For us it’s eco-friendly. It’s dishwasher safe. It’s not disposable plastic containers. It’s nothing like that. People bring back the dishes they buy from me (they’re £10) or if they already have it, they can use their own.
Sometimes you are really tired, you don’t want to come out. You’ve got children, or if you’re single or anything like that, you just want to stay cosy in your home at the weekend and you don’t want to go out. It works both ways really. We earn money from it and people just want to stay in, so they’re happy.
I’m an Ambassador for Bristol 2015, the Green Capital of the UK, so I’m constantly thinking about eco-friendly things, so we grow some of our own vegetables, recycling your stuff – we do that at the restaurant. I am also an Ambassador for FRANK Water. It’s a charity based in Bristol – they provide clear water and sanitation for India. It was started after a girl called Katie Alcott went to India and became seriously ill about ten years ago.
I support lots of charities, but to become an Ambassador I had to have a reason for it. Water is very, very important. In addition to drinking it, we forget that without it we can’t bathe, we need to have baths, we need it to clean or our clothes, for washing up, we need water for everything. We take it for granted. For people in Africa or India, water is gold, water is so important.
So for me to become an Ambassador for them, talking about it, making people aware about it, it had to make sense, for me also because I grew up in India and I live in Bristol. I raise money for them every year.
Finishing the Mumbai marathon not only for my daughters, for my charity, but for me
On 18th January this year I did the Mumbai marathon for them because I wanted to go back to India. It was very hot and it was a big challenge because since I’ve opened the restaurant I haven’t run at all. I started running again here and there a few months ago, but I hadn’t really trained at all. When you’re used to standing for 16 hours you get incredible stamina in your legs.
I knew I needed to finish this, not only for my daughters, not only for my charity, but for me. Towards the end it was so hot but I really enjoyed it. I was all hyped up. My sister was there and my niece was there, and I had lots of chefs there to support me.
I do events for the FRANK Water charity, so I decided because it was the tenth year anniversary that we should open the events starting with the marathon.
I have always done the marathons in the past in Berlin and New York and I thought, “I want to go to a different country. Just go for three days or four days and enjoy the atmosphere.” It was extreme temperatures. When I was running here it was either eight degrees or minus four sometimes or ten, so going to extremes, going to 30 degrees was kind of extreme! It was fun.
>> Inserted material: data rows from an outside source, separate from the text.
(** The entries under "Latest News": colour, headline and score of the
    headlines that mention the asset, nothing when the count is 0. *)
Definition news_lines (news_data : gmap string news_item)
    (sentiment_scores : gmap string polarity)
    (asset_sentiments : gmap string sentiment) (asset : string)
  : list (string * string * Q) :=
  let news_count := count (sentiment_info asset_sentiments asset) in
  if (0 <? news_count)%Z then
    omap (λ item,
            let title := item.1 in
            let info := item.2 in
            if is_substring (lower asset) (lower title)
               || is_substring (lower asset) (lower (description info))
            then
              let score :=
                from_option compound 0%Q (sentiment_scores !! title) in
              let sentiment_color :=
                if Qlt_bool 0.05 score then ":green"
                else if Qlt_bool score (-0.05) then ":red"
                else ":gray" in
              Some (sentiment_color, title, score)
            else None)
         (map_to_list news_data)
  else [].

(** [min(l)] and [max(l)] of a list that is not empty. *)
Definition Qmin_list (x : Q) (l : list Q) : Q :=
  foldl (λ m y, if Qlt_bool y m then y else m) x l.
Definition Qmax_list (x : Q) (l : list Q) : Q :=
  foldl (λ m y, if Qlt_bool m y then y else m) x l.

(** The range of the price axis, when there is a chart. *)
Definition chart_range (daily_history : list Q) : option (Q * Q) :=
  match daily_history with
  | [] => None
  | x :: rest =>
      let min_price := (Qmin_list x rest * 0.95)%Q in
      let max_price := (Qmax_list x rest * 1.05)%Q in
      Some (min_price, max_price)
  end.

Definition oversold_market : gmap string market_record :=
  {["AAA" := with_history falling_closes]}.
(** * Pool event handlers of [airflow/utils/sqlalchemy.py]

    A shallow embedding of [setup_event_handlers]: the three listeners
    [ping_connection] ("engine_connect"), [connect] ("connect") and
    [checkout] ("checkout"), together with the properties of the
    connection-pool guard that they implement.

    Numbers of seconds are exact rationals ([Q]): the Python floats are read
    as the real numbers they stand for.  A rational is finite, so a setting
    of [inf] or [nan] is outside the model, and the rounding of binary64
    arithmetic is not modelled: what is proved about the size of the backoff
    is limited to bounds that rounding to nearest, being monotone, keeps.
    [float_backoff_update] gives the backoff update in binary64 itself, to
    show where the two part. *)

From Stdlib Require Import QArith Qminmax Qround Lqa Lia Ascii PrimFloat.
From stdpp Require Import base strings gmap pretty.

Local Open Scope Q_scope.

(** ** Data model *)

(** [exc.DBAPIError]: the handler reads [err.connection_invalidated]; the
    wrapped driver error is kept as its text. *)
Record DBAPIError := mkDBAPIError {
  connection_invalidated : bool;
  orig : string
}.

(** What can leave a handler through [raise]. *)
Inductive Exception :=
| ExcDBAPI (err : DBAPIError)        (* exc.DBAPIError, re-raised as caught *)
| ExcOther (what : string)           (* not caught by [except exc.DBAPIError] *)
| ExcSleepLength (secs : Q)          (* time.sleep refusing a negative length *)
| ExcSleepOverflow (secs : Q)        (* time.sleep refusing too large a length *)
| ExcDisconnection (msg : string)    (* exc.DisconnectionError *)
| ExcKeyError (key : string).        (* info['pid'] on a record never stamped *)

(** The three calls to [log]; the arguments are those given to the format
    string. *)
Inductive LogRecord :=
| LogReestablish (timeout : Q) (err : DBAPIError)
    (* log.error("Failed to re-establish DB connection within %s secs: %s",
                 reconnect_timeout_seconds, err) *)
| LogInvalidated
    (* log.warning("DB connection invalidated. Reconnecting...") *)
| LogUnknown (err : DBAPIError).
    (* log.error("Unknown database connection error. Not retrying: %s", err) *)

(** The part of a SQLAlchemy [Connection] that [ping_connection] touches. *)
Record Connection := mkConnection {
  should_close_with_result : bool
}.

(** What [connection.scalar(select([1]))] can do. *)
Inductive ProbeResult :=
| ProbeOk
| ProbeDBAPIError (err : DBAPIError)
| ProbeRaises (what : string).

(** Everything the handler does to the outside, in the order it happens.
    A probe records the value of [should_close_with_result] it ran under. *)
Inductive Event :=
| EvProbe (flag : bool) (res : ProbeResult)
| EvRandom (u : Q)
| EvSleep (secs : Q)
| EvLog (r : LogRecord).

(** The outside world of one acquisition.  [now] is what [time.time()]
    returns; it moves when a probe runs (by the scripted duration of that
    probe, which also accounts for anything else that takes time before the
    next reading of the clock) and when the handler sleeps.  The [i]-th
    probe and the [i]-th call of [random.random()] are scripted. *)
Record World := mkWorld {
  now : Q;
  probe_script : nat -> Q * ProbeResult;
  probes_done : nat;
  random_script : nat -> Q;
  randoms_done : nat;
  trace : list Event
}.

(** Arguments of [setup_event_handlers] other than the engine. *)
Record Config := mkConfig {
  reconnect_timeout_seconds : Q;
  initial_backoff_seconds : Q;
  max_backoff_seconds : Q
}.

(** The defaults of the signature: [initial_backoff_seconds=0.2],
    [max_backoff_seconds=120]. *)
Definition default_config (timeout : Q) : Config :=
  mkConfig timeout (2 # 10) 120.

(** ** The primitives the handler calls *)

Definition record_event (e : Event) (w : World) : World :=
  mkWorld (now w) (probe_script w) (probes_done w)
          (random_script w) (randoms_done w) (trace w ++ [e]).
Supported by friends and customers
We have a Virgin Money Giving page. We have been raising money in the restaurant and a lot of customers and friends have been very generous. Also on the 11th February I’m inviting my friends and my customers to have a three course meal for £10. They can eat as much as they want. Some people are very generous and they pay more than £10. It doesn’t go in my pocket – that goes straight to Frank Water.
Bristol is an amazing food city and for Bristol 2015 I will be going into lots of schools to talk about water and to talk about food and how it’s grown, sourcing it locally, and also to talk about recycling. Also for me to be a diverse person coming from a different country, living here, I think it’s important for helping the kids.